The ECB’s non-standard measures I mentioned earlier are geared towards addressing primarily two types of premia: the liquidity risk and the redenomination risk. The ECB’s liquidity operations, such as the three-year Long-Term Refinancing Operations (LTROs), are intended to relieve banks of liquidity and funding stress. They, therefore mainly aim to reduce liquidity risk in the money market. Most non-standard measures employed by the major central banks around the globe seem remarkably similar. They aim to implement the desired monetary policy stance, in conditions in which the stance may not be smoothly and homogeneously transmitted to the economy, or where a further easing of the stance through standard policy rate adjustments is hindered by the lower bound constraint. The unifying overall goal is to improve the effectiveness of monetary policy, in ways that can support the attainment of the monetary policy objectives.

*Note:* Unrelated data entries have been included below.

(** * Snapshot store of the agent runtime (atm_core/snapshot_store.py)

    A shallow embedding of [SnapshotStore]: the blob directory is a finite
    map from digest to file content, the SQLite index is a pair of tables
    kept in rowid order, and every method is a function on the store that
    returns the new store together with a value or the exception raised. *)

From Stdlib Require Import NArith ZArith Strings.Byte Ascii String Lia.
From stdpp Require Import base option list gmap sorting.

Local Open Scope N_scope.

(** ** Python values

    A Python [str] is a sequence of code points, a [bytes] object a sequence
    of octets.  Code points are numbers below [0x110000]; a [str] may hold
    lone surrogates ([0xD800..0xDFFF]), which no UTF-8 text encodes. *)

Abbreviation str := (list N).
Abbreviation bytes := (list byte).

Definition str_of_string (s : string) : str :=
  map N_of_ascii (list_ascii_of_string s).

(** Exceptions the methods raise, as far as they are determined by the
    arguments and the content of the store.  Failures of the environment
    (disk full, locked database, memory) are outside the model. *)
Inductive Exn :=
  | UnicodeEncodeError
  | UnicodeDecodeError
  | OverflowError
  | IntegrityError
  | OperationalError
  | FileNotFoundError (digest : str)
  | JSONDecodeError
  | KeyError (msg : str).

Inductive result (A : Type) :=
  | Ok (a : A)
  | Raise (e : Exn).
Arguments Ok {A} a.
Arguments Raise {A} e.

(** Sequencing stops at the first exception: [x ← r; k] in what follows. *)
#[global] Instance result_ret : MRet result := fun _ a => Ok a.
#[global] Instance result_bind : MBind result := fun _ _ k r =>
  match r with Ok a => k a | Raise e => Raise e end.

(** ** The UTF-8 codec of the Python runtime

    [str.encode("utf-8")], [bytes.decode("utf-8")] and
    [bytes.decode("utf-8", errors="ignore")] belong to the interpreter, not
    to this repository; they are written out here after the codec's
    definition (RFC 3629, table 3-7 of the Unicode standard), with the
    shifts and masks of the C implementation. *)
Module Utf8.

Definition octet (n : N) : byte :=
  match Byte.of_N n with Some b => b | None => x00 end.

(** One code point to its one to four octets; surrogates have no
    encoding (the strict error handler raises). *)
Definition encode_cp (ch : N) : option bytes :=
  if ch <? 0x80 then Some [octet ch]
  else if ch <? 0x800 then
    Some [octet (N.lor 0xC0 (N.shiftr ch 6));
          octet (N.lor 0x80 (N.land ch 0x3F))]
  else if (0xD800 <=? ch) && (ch <? 0xE000) then None
  else if ch <? 0x10000 then
    Some [octet (N.lor 0xE0 (N.shiftr ch 12));
          octet (N.lor 0x80 (N.land (N.shiftr ch 6) 0x3F));
          octet (N.lor 0x80 (N.land ch 0x3F))]
  else if ch <? 0x110000 then
    Some [octet (N.lor 0xF0 (N.shiftr ch 18));
          octet (N.lor 0x80 (N.land (N.shiftr ch 12) 0x3F));
          octet (N.lor 0x80 (N.land (N.shiftr ch 6) 0x3F));
          octet (N.lor 0x80 (N.land ch 0x3F))]
  else None.

(** [s.encode("utf-8")]: [None] stands for UnicodeEncodeError. *)
Fixpoint encode (s : str) : option bytes :=
  match s with
  | [] => Some []
  | ch :: s' =>
      match encode_cp ch, encode s' with
      | Some p, Some d => Some (p ++ d)
      | _, _ => None
      end
  end.

Definition between (lo hi : N) (b : byte) : bool :=
  (lo <=? Byte.to_N b) && (Byte.to_N b <=? hi).

Definition continuation : byte → bool := between 0x80 0xBF.

Definition low6 (b : byte) : N := N.land (Byte.to_N b) 0x3F.

(** The well-formed sequence at the head of [l], if there is one: its code
    point and the octets after it.  Overlong forms, encoded surrogates and
    values above [0x10FFFF] are not well formed. *)
Definition decode1 (l : bytes) : option (N * bytes) :=
  match l with
  | [] => None
  | b0 :: l1 =>
      let n0 := Byte.to_N b0 in
      if n0 <? 0x80 then Some (n0, l1)
      else if n0 <? 0xC2 then None
      else if n0 <? 0xE0 then
        match l1 with
        | b1 :: l2 =>
            if continuation b1
            then Some (N.lor (N.shiftl (N.land n0 0x1F) 6) (low6 b1), l2)
            else None
        | _ => None
        end
      else if n0 <? 0xF0 then
        match l1 with
        | b1 :: b2 :: l3 =>
            if between (if n0 =? 0xE0 then 0xA0 else 0x80)
                       (if n0 =? 0xED then 0x9F else 0xBF) b1
               && continuation b2
            then Some (N.lor (N.shiftl (N.land n0 0x0F) 12)
                        (N.lor (N.shiftl (low6 b1) 6) (low6 b2)), l3)
            else None
        | _ => None
        end
      else if n0 <? 0xF5 then
        match l1 with
        | b1 :: b2 :: b3 :: l4 =>
            if between (if n0 =? 0xF0 then 0x90 else 0x80)
                       (if n0 =? 0xF4 then 0x8F else 0xBF) b1
               && continuation b2 && continuation b3
            then Some (N.lor (N.shiftl (N.land n0 0x07) 18)
                        (N.lor (N.shiftl (low6 b1) 12)
                          (N.lor (N.shiftl (low6 b2) 6) (low6 b3))), l4)
            else None
        | _ => None
        end
      else None
  end.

The genuine Economic and Monetary Union comprises four pillars: a banking union with a single supervisor; a fiscal union that can effectively prevent and correct unsustainable budgets; an economic union that can guarantee sufficient competitiveness to sustain high employment; and a political union that can deeply engage euro area citizens.

Progress is underway in all these directions. As regards the banking union in particular, a first and important step has been made with the decision to create the Single Supervisory Mechanism (SSM), the responsibility for which has been assigned to the ECB in the last ECOFIN. I am confident that the SSM’s euro area perspective will make a significant contribution to safeguarding financial stability in the monetary union. In this sense, it will also support the conduct of monetary policy, as a stable financial system is a prerequisite for the proper transmission of our policy signals. But I would like to stress the importance of quickly complementing the SSM with a Single Resolution Mechanism. This is necessary to guarantee timely and impartial decision-making, particularly in the cases where cross-border resolution is required. What’s more, a Single Resolution Mechanism is essential to ensure that the SSM’s supervisory decisions for resolution can be followed up with action, without reinforcing the vicious link between banks and sovereigns. Finally, a Single Resolution Mechanism will credibly pursue the least-cost resolution strategy from a euro area perspective, also taking into account cross-border spillovers.